[MD] Barbarian attack
Scott Roberts
jse885 at localnet.com
Thu Feb 23 10:19:37 PST 2006
Platt,
Scott said:
> Does it matter who? What matters is the perception. The religious
> fanatics, and the much larger population of conservatively religious
> people in the Middle East, know that they were invaded by foreign powers
> (colonialism), and that they are ruled by secular governments (e.g., in
> Egypt, Tunisia, Algeria), that Western governments have preferred this
> undemocratic rule (when they are not ruling directly), knowing that if
> there was actual democracy, the Muslim Brotherhood or its offshoots
> would win (as just happened in Palestine). The majority of the populace
> in many Middle Eastern countries think that their governments are
> inimical to their values. So what I am asking you is: if that were the
> situation with you: that is, that if you saw your culture being
> threatened by foreigners and your government wasn't stopping it, would
> you condone violence to preserve your way of life?
If you are asking if I would defend with my life the constitution and
form of government of the U.S. that guarantees protection of
intellectual values the answer is "Yes." If you are asking if I think
the terrorists were are justified in initiating an attack against the
U.S. by flying planes into the World Trade Center and the Pentagon I
say "No." Nor do I think terrorists are justified in indiscriminately
targeting innocent civilians for killing, turning their children into
human bombs, or beheading captives on TV when ransom demands are
not met.
Scott:
No, that is not what I was asking. What if the culture of those foreign
powers is superior to ours? Well, we wouldn't know that it was superior, and
would probably think it wasn't. But if it were, then -- according to your
thinking -- you would have descended to the biological level to defend it.
> Platt said:
> Further, do you detect a difference in the traditional morality of Al-
> Qaeda and the Western democracies with one being superior to the other?
> Scott:
> The "traditional morality" I am referring to is not that of Al-Qaeda.

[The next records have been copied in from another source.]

(* ===== verification/PcasJoin.v ===== *)
(** * PCAS policies: the meaning of a policy

    Stable models of a policy over a set of extensional facts: an interpretation is
    stable when it is the least one closed under the rules, negation being read in
    the interpretation itself.  A stratified policy has at most one. *)
From stdpp Require Import relations.
From S2P Require Import Prelude PyStr PcasLang PcasStratify PcasStratifySpec PcasEval.
Import PcasAst PcasStratify PcasStratifySpec PcasEval.
Open Scope string_scope.
Open Scope list_scope.
Open Scope nat_scope.

Module PcasModel.

Abbreviation interp := (string -> fact -> Prop).

(** A term matches a value; an anonymous variable matches any. *)
Definition term_matches (σ : subst) (t : Term) (v : FactValue) : Prop :=
  match t with Constant c => v = c | Var x => is_anonymous x = true \/ σ !! x = Some v end.
Definition matches (σ : subst) (ts : list Term) (f : fact) : Prop := Forall2 (term_matches σ) ts f.

Section Model.
Context (helpers : gmap string HelperFunction).
(* ===== verification/PcasFixpoint.v ===== *)
(** * PCAS policies: the fixpoint

    The evaluator's closure is the stable model of the policy over the extensional
    facts. *)
From S2P Require Import Prelude PyStr PcasLang PcasStratify PcasStratifySpec PcasEval PcasJoin.
Import PcasAst PcasStratify PcasStratifySpec PcasEval PcasModel PcasJoin.
Open Scope string_scope.
Open Scope list_scope.
Open Scope nat_scope.

Module PcasFixpoint.

(** ** Sets and relations *)

Lemma set_add_fold l fs :
  Forall (fun f => plain_fact f) l -> Forall (fun f => plain_fact f) fs ->
  (NoDup l -> NoDup (foldl set_add l fs)) /\ forall f, f ∈ foldl set_add l fs <-> f ∈ l \/ f ∈ fs.
Proof.
  intros Hl Hfs. revert l Hl. induction Hfs as [|g fs Hg _ IH]; intros l Hl; simpl; [set_solver|].
  assert (mem g l = true <-> g ∈ l) as Hm by (by apply mem_plain).
  unfold set_add at 2 4. destruct (mem g l).
  - destruct (IH l Hl) as [? H]. split; [done|]. intros f. rewrite H, elem_of_cons. naive_solver.
  - destruct (IH (l ++ [g])) as [H1 H2]; [by apply list.Forall_app; split; [|constructor]|]. split.
    + intros Hn. apply H1. apply list.NoDup_app. split_and!; [done| |apply NoDup_singleton].
      intros x Hx ->%list_elem_of_singleton. by apply Hm in Hx.
    + intros f. rewrite H2, elem_of_app, list_elem_of_singleton, elem_of_cons. naive_solver.
Qed.

(** Facts that fit a relation of arity [n]. *)
Definition fits (n : nat) (fs : list fact) : Prop := forall f, f ∈ fs -> length f = n /\ plain_fact f.
Lemma fits_plain n fs : fits n fs -> Forall (fun f => plain_fact f) fs.
Proof. intros H. apply list.Forall_forall. intros f Hf. by apply H. Qed.
(* ===== verification/PcasMonitor.v ===== *)
(** * PCAS policies: the reference monitor

    [tex/pcas/graph/adapter.py], [tex/pcas/monitor.py] and
    [tex/specialists/pcas_specialist.py]: the dependency graph as extensional
    facts, the verdict on a candidate action and the specialist's result.  Left out
    are telemetry, the elapsed time and the texts of diagnostics. *)
From S2P Require Import Prelude PyStr PyFloat PyVal RouterDomain PdpDomain PcasLang PcasStratify PcasEval.
Import RouterDomain PdpDomain PcasAst PcasParser PcasStratify PcasEval.
Open Scope string_scope.
Open Scope list_scope.
Open Scope nat_scope.

Module PcasMonitor.

(** ** Views of the dependency graph *)

(** [Field(min_length=1, max_length=n)]. *)
Definition field (n : nat) (s : string) : bool := (1 <=? String.length s) && (String.length s <=? n).
Definition validated {A} (ok : bool) (a : A) : result exn A := if ok then Ok a else Err ValidationError.

Record GraphActionView := { av_action_id : string; av_kind : string; av_actor : string; av_payload_hash : string }.
Record GraphMessageView := { msg_id : string; sender : string; receiver : string; mv_content_hash : string }.
Record GraphToolCallView := { call_id : string; tool : string; caller : string; args_hash : string; result_hash : string }.
Record GraphDataView := { data_id : string; dv_source : string; dv_label : string; dv_content_hash : string }.
Record GraphDeniedView := { nv_action_id : string; nv_reason : string }.
Record GraphDependencyEdge := { source_id : string; target_id : string }.
Record GraphRoleAssignment := { ra_actor : string; role_name : string }.
Record GraphApproval := { subject_id : string; approver : string; decision_id : string }.
(* ===== verification/CamelCap.v ===== *)
(** * CaMeL: capabilities, plans and tool policies

    [tex/camel/capability.py], [value.py], [plan.py] and [policy.py].  A frozenset
    of capabilities is a finite set, a dict of policies a finite map: neither
    iteration order is observed, since every rendering sorts.  The two label orders
    are those of [RuleOfTwo].  A value is a [pyval]: [PObj] stands for a tuple, seen
    through its [str()]. *)
From stdpp Require Import pretty.
From S2P Require Import Prelude StateExn PyStr PyVal RouterFusion PyFormat RuleOfTwo.
Import RuleOfTwo.
Open Scope string_scope.
Open Scope list_scope.
Open Scope nat_scope.

Module CamelCap.

(** The exceptions of the package; [Raised] is one of another class, raised by a
    tool or a model. *)
Inductive exn :=
| CamelInterpreterError (message : string) (node_index : option nat)
| PlanError (message : string)
| RuntimeError (message : string)
| ValueError (message : string)
| TypeError
| ValidationError
| Raised (class : string).

(** What pydantic checks of a text: [Field(min_length=lo, max_length=hi)]. *)
Definition field (lo hi : nat) (s : string) : bool := (lo <=? String.length s) && (String.length s <=? hi).
Definition opt_field (hi : nat) (s : option string) : bool :=
  match s with Some s => field 0 hi s | None => true end.
Definition validated {A} (ok : bool) (a : A) : result exn A := if ok then Ok a else Err ValidationError.
Definition n_str (n : nat) : string := pretty (N.of_nat n).

(** ** The two axes *)

Definition level_int (l : CapabilityLevel) : nat := match l with TRUSTED => 0 | USER => 1 | UNTRUSTED => 2 end.
Definition level_of (n : nat) : CapabilityLevel := match n with 0 => TRUSTED | 1 => USER | _ => UNTRUSTED end.
Definition level_join (a b : CapabilityLevel) : CapabilityLevel := level_of (Nat.max (level_int a) (level_int b)).
Definition level_leb (a b : CapabilityLevel) : bool := level_int a <=? level_int b.
Definition is_untrusted_level (l : CapabilityLevel) : bool := bool_decide (l = UNTRUSTED).

Definition conf_of (n : nat) : ConfidentialityLevel :=
  match n with 0 => PUBLIC | 1 => INTERNAL | 2 => CONFIDENTIAL | _ => RESTRICTED end.
Definition conf_join (a b : ConfidentialityLevel) : ConfidentialityLevel :=
  conf_of (Nat.max (conf_int a) (conf_int b)).

#[export] Instance ConfidentialityLevel_eq : EqDecision ConfidentialityLevel.
Proof. solve_decision. Defined.
Lemma level_of_int l : level_of (level_int l) = l.
Proof. by destruct l. Qed.
Lemma conf_of_int c : conf_of (conf_int c) = c.
Proof. by destruct c. Qed.
#[export] Instance CapabilityLevel_countable : Countable CapabilityLevel := inj_countable' level_int level_of level_of_int.
#[export] Instance ConfidentialityLevel_countable : Countable ConfidentialityLevel :=
  inj_countable' conf_int conf_of conf_of_int.

(** ** Capabilities *)

Record Capability := {
  c_level : CapabilityLevel;
  c_confidentiality : ConfidentialityLevel;
  c_source : string;
  provenance_id : option string
}.
#[export] Instance Capability_eq : EqDecision Capability.
Proof. solve_decision. Defined.
#[export] Instance Capability_countable : Countable Capability.
Proof.
  refine (inj_countable' (fun c => (c_level c, c_confidentiality c, c_source c, provenance_id c))
            (fun '(l, k, s, p) => {| c_level := l; c_confidentiality := k; c_source := s; provenance_id := p |}) _).
  by intros [].
Defined.

Definition new_capability (l : CapabilityLevel) (k : ConfidentialityLevel) (source : string) (prov : option string)
    : result exn Capability :=
  validated (field 1 128 source && opt_field 128 prov)
    {| c_level := l; c_confidentiality := k; c_source := source; provenance_id := prov |}.
(** The class methods; the confidentiality is [PUBLIC] where a caller gives none. *)
Definition cap_trusted (source : string) (k : ConfidentialityLevel) : result exn Capability := new_capability TRUSTED k source None.
Definition cap_user (source : string) (k : ConfidentialityLevel) : result exn Capability := new_capability USER k source None.
Definition cap_untrusted (source : string) (prov : option string) (k : ConfidentialityLevel) : result exn Capability :=
  new_capability UNTRUSTED k source prov.
Definition cap_sensitive (source : string) (l : CapabilityLevel) (k : ConfidentialityLevel) (prov : option string)
    : result exn Capability := new_capability l k source prov.

Record FidesLabel := { integrity : CapabilityLevel; confidentiality : ConfidentialityLevel }.
Definition fides_join (a b : FidesLabel) : FidesLabel := {|
  integrity := level_join (integrity a) (integrity b);
  confidentiality := conf_join (confidentiality a) (confidentiality b) |}.
Definition label_untrusted (l : FidesLabel) : bool := is_untrusted_level (integrity l).
Definition label_sensitive (l : FidesLabel) : bool := is_sensitive (confidentiality l).
Definition is_flow_violation (l : FidesLabel) : bool := label_untrusted l && label_sensitive l.

Abbreviation CapabilitySet := (gset Capability).
(** [max(...)] over the members; the empty set is at the bottom. *)
Definition max_over (f : Capability -> nat) (s : CapabilitySet) : nat := set_fold (fun c n => Nat.max (f c) n) 0 s.
Definition set_level (s : CapabilitySet) : CapabilityLevel := level_of (max_over (fun c => level_int (c_level c)) s).
Definition set_confidentiality (s : CapabilitySet) : ConfidentialityLevel :=
  conf_of (max_over (fun c => conf_int (c_confidentiality c)) s).
Definition fides_label (s : CapabilitySet) : FidesLabel :=
  {| integrity := set_level s; confidentiality := set_confidentiality s |}.
Definition sources (s : CapabilitySet) : gset string := set_map c_source s.
Definition is_trusted (s : CapabilitySet) : bool := bool_decide (set_level s = TRUSTED).
Definition is_untrusted (s : CapabilitySet) : bool := bool_decide (set_level s = UNTRUSTED).
Definition set_is_sensitive (s : CapabilitySet) : bool := is_sensitive (set_confidentiality s).
Definition set_flow_violation (s : CapabilitySet) : bool := is_flow_violation (fides_label s).
Definition caps_add (s : CapabilitySet) (c : Capability) : CapabilitySet := s ∪ {[ c ]}.
Definition set_join (a b : CapabilitySet) : CapabilitySet := a ∪ b.
(** [tuple(sorted(caps.sources))]. *)
Definition sorted_sources (s : CapabilitySet) : list string := RouterFusion.sorted (elements (sources s)).

(** ** Values *)

Record CapValue := { value : pyval; caps : CapabilitySet }.

Section Values.
(** What pydantic makes of an object outside [str | int | bool | None]. *)
Context (coerce : pyval -> result exn pyval).

Definition value_field (v : pyval) : result exn pyval :=
  match v with PStr _ | PInt _ | PBool _ | PNone => Ok v | _ => coerce v end.
Definition new_value (v : pyval) (s : CapabilitySet) : result exn CapValue :=
  v ← value_field v; Ok {| value := v; caps := s |}.
Definition val_trusted (v : pyval) (source : string) : result exn CapValue :=
  c ← cap_trusted source PUBLIC; new_value v {[ c ]}.
Definition val_user (v : pyval) (source : string) : result exn CapValue :=
  c ← cap_user source PUBLIC; new_value v {[ c ]}.
Definition val_untrusted (v : pyval) (source : string) (prov : option string) : result exn CapValue :=
  c ← cap_untrusted source prov PUBLIC; new_value v {[ c ]}.
(** [merged = merged | v.caps], for every value. *)
Definition merged (l : list CapabilitySet) : CapabilitySet := foldl set_join ∅ l.
Definition derived (v : pyval) (from : list CapValue) : result exn CapValue := new_value v (merged (caps <$> from)).
End Values.

(** ** Plans *)

Inductive Expr :=
| Literal (v : pyval)
| Var (name : string)
| Read (source : string) (key : option string).

Inductive PlanNode :=
| Assign (name : string) (expr : Expr)
| Call (tool : string) (args : list Expr) (result_var : option string)
| QLLM (query : string) (inputs : list string) (result_var : string)
| Return (expr : Expr).

Record Plan := { nodes : list PlanNode; description : option string }.

(** The models' validators. *)
Definition valid_expr (e : Expr) : bool :=
  match e with
  | Literal v => match v with PStr _ | PInt _ | PBool _ | PNone => true | _ => false end
  | Var x => field 1 64 x
  | Read src key => field 1 128 src && opt_field 128 key
  end.
Definition valid_node (n : PlanNode) : bool :=
  match n with
  | Assign x e => field 1 64 x && valid_expr e
  | Call tool args x => field 1 128 tool && forallb valid_expr args && opt_field 64 x
  | QLLM q inputs x => field 1 4096 q && forallb (field 1 64) inputs && field 1 64 x
  | Return e => valid_expr e
  end.
Definition new_plan (p : Plan) : result exn Plan :=
  validated (forallb valid_node (nodes p) && opt_field 500 (description p)) p.

Definition is_return (n : PlanNode) : bool := match n with Return _ => true | _ => false end.
(** The loop over [enumerate(self.nodes)], with [n = len(self.nodes)]. *)
Fixpoint validate_from (n i : nat) (seen_return : bool) (l : list PlanNode) : result exn unit :=
  match l with
  | [] => if seen_return then Ok () else Err (PlanError "Plan must end with a Return node")
  | x :: l =>
      if is_return x then
        if i =? n - 1 then validate_from n (S i) true l else Err (PlanError "Return must be the final node")
      else validate_from n (S i) seen_return l
  end.
Definition validate_structure (p : Plan) : result exn unit := validate_from (length (nodes p)) 0 false (nodes p).

(** ** Tool policies *)

Record ToolPolicy := {
  tool_name : string;
  max_arg_levels : list CapabilityLevel;
  forbidden_sources : gset string;
  tp_description : option string
}.
Definition new_policy (p : ToolPolicy) : result exn ToolPolicy :=
  validated (field 1 128 (tool_name p) && opt_field 500 (tp_description p)) p.

Fixpoint check_args (p : ToolPolicy) (i : nat) (args : list CapabilitySet) (maxs : list CapabilityLevel)
    : bool * option string :=
  match args, maxs with
  | s :: args, m :: maxs =>
      if negb (level_leb (set_level s) m) then
        (false, Some ("arg #" +:+ n_str i +:+ " of " +:+ repr_str (tool_name p) +:+ ": level "
                      +:+ level_name (set_level s) +:+ " exceeds max " +:+ level_name m))
      else
        let forbidden := sources s ∩ forbidden_sources p in
        if bool_decide (forbidden = ∅) then check_args p (S i) args maxs
        else (false, Some ("arg #" +:+ n_str i +:+ " of " +:+ repr_str (tool_name p) +:+ ": source(s) "
                           +:+ list_repr (RouterFusion.sorted (elements forbidden)) +:+ " are forbidden"))
  | _, _ => (true, None)
  end.
Definition check (p : ToolPolicy) (args : list CapabilitySet) : bool * option string :=
  if length args =? length (max_arg_levels p) then check_args p 0 args (max_arg_levels p)
  else (false, Some ("arity mismatch: tool " +:+ repr_str (tool_name p) +:+ " expects "
                     +:+ n_str (length (max_arg_levels p)) +:+ " args, got " +:+ n_str (length args))).

Record ToolPolicyRegistry := { policies : gmap string ToolPolicy; frozen : bool }.
Definition new_tool_registry : ToolPolicyRegistry := {| policies := ∅; frozen := false |}.

Definition register (p : ToolPolicy) : stM ToolPolicyRegistry exn unit :=
  r ← get;
  if frozen r then lift (Err (RuntimeError "ToolPolicyRegistry is frozen"))
  else match policies r !! tool_name p with
       | Some _ => lift (Err (ValueError ("tool " +:+ repr_str (tool_name p) +:+ " already registered")))
       | None => modify (fun r => {| policies := <[tool_name p := p]> (policies r); frozen := frozen r |})
       end.
Definition freeze : stM ToolPolicyRegistry exn unit := modify (fun r => {| policies := policies r; frozen := true |}).
Definition registered (r : ToolPolicyRegistry) (tool : string) : option ToolPolicy := policies r !! tool.
(** The fail-closed default. *)
Definition default_policy (tool : string) (arity : nat) : ToolPolicy := {|
  tool_name := tool; max_arg_levels := replicate arity TRUSTED; forbidden_sources := ∅;
  tp_description := Some "auto-generated fail-closed default" |}.
Definition policy_for (r : ToolPolicyRegistry) (tool : string) (arity : nat) : result exn ToolPolicy :=
  match policies r !! tool with
  | Some p => Ok p
  | None => new_policy (default_policy tool arity)
  end.
End CamelCap.
(** After any calls on an unfrozen registry: the policy found for a tool is the one
    it had, or else the first offered before the registry was frozen. *)
Lemma registry_from ops r tool :
  frozen r = false ->
  registered (foldl apply_op r ops) tool =
    match policies r !! tool with Some p => Some p | None => List.find (named tool) (offered ops) end.
Proof.
  revert r. induction ops as [|[p|] ops IH]; intros r Hf; simpl.
  - unfold registered. by destruct (_ !! tool).
  - rewrite register_spec, Hf. change (named tool p) with (String.eqb (tool_name p) tool). destruct (policies r !! tool_name p) as [q|] eqn:Ep; simpl.
    + rewrite IH by done. destruct (String.eqb_spec (tool_name p) tool) as [<-|]; [by rewrite Ep|done].
    + rewrite IH by done. simpl. destruct (String.eqb_spec (tool_name p) tool) as [<-|Hne].
      * by rewrite lookup_insert_eq, Ep.
      * by rewrite lookup_insert_ne.
  - rewrite frozen_stays by done. unfold registered. simpl. by destruct (_ !! tool).
Qed.
Lemma offered_freeze ops later : offered (ops ++ Freeze :: later) = offered ops.
Proof. induction ops as [|[p|] ops IH]; simpl; [done|by rewrite IH|done]. Qed.
Lemma registry_frozen ops r : frozen (foldl apply_op r ops) = frozen r || existsb (fun o => match o with Freeze => true | _ => false end) ops.
Proof.
  revert r. induction ops as [|[p|] ops IH]; intros r; simpl; [by rewrite orb_false_r| |].
  - rewrite IH, register_spec. f_equal. destruct (frozen r) eqn:Hf; [done|]. by destruct (_ !! _); simpl.
  - by rewrite IH, orb_true_r.
Qed.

> What I am referring to is centuries-old Islamic culture of hundreds of
> millions which is in fact being threatened.
Platt said:
The response in Iraq to the beginnings of democracy indicate that many
Muslims do not consider themselves threatened. Turkey is a Muslim
country that has accepted many Western values.
Scott:
They were forced on the majority of Turks by westernized Turks, to the point
of legislating dress codes. When the majority tried to reject Western
values, the generals took over.
Platt continued:
Many Muslims have also
integrated peacefully into U.S. and European society. So I don't see
evidence that the general Muslim populace around the world feels
threatened and fully sides with Al-Qaeda or other radical elements. If
I'm wrong, then a clash of civilizations seems inevitable.
Scott:
The evidence is that Mubarak and company dare not allow free elections. And
I'm not saying that all those who want Islamic government "fully sides" with
Al-Qaeda. I would guess that the majority of Muslims consider that what
Al-Qaeda is doing is unIslamic, just as the majority of anti-abortion
Christians consider bombing abortion clinics to be unChristian. That does
not, however, mean that the majority of Muslims want to integrate peacefully
with U.S. and European society.
[Scott said]> Now I don't think much of
> that culture (I wouldn't want to live in it), and I think in the long
> term it is doomed, just as the similar culture that existed in the West
> a few centuries ago was doomed, thanks to the industrial revolution and
> so on. It didn't go quietly either. All I really want to say here is
> that your characterization of the situation as "descend[ing] to the
> level of biological values (terrorism)" is a cheap sound-byte. I know,
> you got it from a sentence in Lila. It's still cheap, that is, a way to
> turn a very complex situation into one of good guys and bad guys.
Platt said:
I wonder which if any of the following excerpts from Lila you consider
"cheap sound bites" and if you disagree with any of the the ideas
expressed:
Scott:
The only thing I am calling a cheap sound bite is characterizing terrorism
as "biological" when the terrorists think that what they are doing is
defending their culture. While I agree with the abstract points that Pirsig
is making in these quotes, the story in history is hardly so clearcut. Do
you think that the fact that Britain and France were democracies legitimizes
their colonization of the Middle East? That the fact that Israel is a
democracy legitimizes their settlements in occupied territories (a violation
of the Geneva Convention)? And so on.
- Scott
"Second, there were moral codes that established the supremacy of the
social order over biological life-conventional morals -proscriptions
against drugs, murder, adultery, theft and the like." (c.13)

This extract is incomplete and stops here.